I got to go out to lunch with two of my sisters today, Candy and Kristen. I'm trying to spend as much time with my family as possible before I move, and it was fun to go out with them. We also went and spent some money together at Target, clothes shopping! I still had some gift cards from our Wedding, so I bought myself a treat with a few new clothes. I needed them! :) We had fun together.

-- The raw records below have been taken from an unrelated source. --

(** X3: when the classes before [c] in [self.labels] are distinct and have
    list pools but [c] has none, [__next__] raises at [c]: [KeyError] when
    [c] is not a key of [self.data], [TypeError] when its pool is [None].
    The failure is not atomic: the pools of the classes before [c] have
    already been replaced by [None]. *)
Theorem next_raises_at_first_bad_class self cs1 c cs2 :
  self_labels self = cs1 ++ c :: cs2 ->
  NoDup cs1 ->
  (forall c', c' ∈ cs1 -> has_pool self c') ->
  ~ has_pool self c ->
  __next__ self =
    (Raise (if self_data self !! c is Some _ then TypeError else KeyError),
     exhaust cs1 self).
Proof.
  intros Hlab Hnd Hpools Hbad.
  assert (Hc : c ∉ cs1) by (intros Hin; apply Hbad; by apply Hpools).
  unfold __next__, mbind, PyM_bind, PyM.bind, PyM.gets. cbn beta iota.
  rewrite Hlab, foldM_app, foldM_next_step_ok by done.
  cbn [PyM.foldM]. unfold PyM.bind at 1.
  rewrite next_step_bad.
  - by rewrite exhaust_lookup, decide_False.
  - intros [l Hl]. rewrite exhaust_lookup, decide_False in Hl by done.
    apply Hbad. by exists l.
Qed.

Lemma labels_window_replicate self c :
  class_ready self c ->
  labels <$> take (self_k self) (window self c) = replicate (self_k self) c /\
  labels <$> drop (self_k self) (window self c) = replicate (self_k self) c.
Proof.
  intros Hready.
  pose proof (window_length self c Hready) as Hlen.
  assert (Hall : forall l : list Example, (forall e, e ∈ l -> labels e = c) ->
                   labels <$> l = replicate (length l) c).
  { induction l as [|e l IH]; intros Hl; [done|].
    cbn. rewrite (Hl e) by left. f_equal. apply IH. intros e' He'. apply Hl. by right. }
  split.
  - rewrite Hall.
    + rewrite length_take. f_equal. lia.
    + intros e He. apply (window_class self); [done|]. by apply (subseteq_take (self_k self)).
  - rewrite Hall.
    + rewrite length_drop. f_equal. lia.
    + intros e He. apply (window_class self); [done|]. by apply (subseteq_drop (self_k self)).
Qed.

Lemma length_bind_const {A B} (f : A -> list B) (l : list A) n :
  (forall x, x ∈ l -> length (f x) = n) -> length (l ≫= f) = n * length l.
Proof.
  induction l as [|x l IH]; intros Hf; [cbn; lia|].
  rewrite bind_cons, length_app, Hf by left. rewrite IH; [cbn; lia|].
  intros y Hy. apply Hf. by right.
Qed.

Lemma window_lookup self c l :
  self_data self !! c = Some (Some l) -> window self c = take (2 * self_k self) l.
Proof. intros E. unfold window. by rewrite E. Qed.

Lemma labels_bind_replicate (f : Z -> list Example) cs k :
  (forall c, c ∈ cs -> labels <$> f c = replicate k c) ->
  labels <$> (cs ≫= f) = cs ≫= replicate k.
Proof.
  induction cs as [|c cs IH]; intros Hf; [done|].
  rewrite !bind_cons, fmap_app, Hf by left. f_equal. apply IH.
  intros c' Hc'. apply Hf. by right.
Qed.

I'm also addicted (no pun intended) lately to that show on the A&E channel, Intervention. It's about families who are surprising their family member with an intervention for their drug or alcohol abuse, to send them to a treatment center to recover. I find it interesting to see where people come from in their lives that bring them to that point. They all have stories, and they usually are full of abuse or dysfunction. It's interesting to see how we all really have two roads we can travel in life, when dealing with hard things growing up. Some people will choose to go down one path and keep their lives going in a positive direction despite what has happened to them, while others take what was done to them and spiral out of control down the other path. I love the psychology of it all, and quite honestly, the sympathetic/compassionate side of me aches for these people who have experienced so much tragedy in their lives, and makes me yearn for their happiness and success. I want to help and save them all, but I can't. As I want to do some sort of counseling later in my life for women dealing with abuse, I am interested in learning all I can about how people end up in these situations, and figuring out what the best way to help them out of something that seems hopeless to them, keeps me watching.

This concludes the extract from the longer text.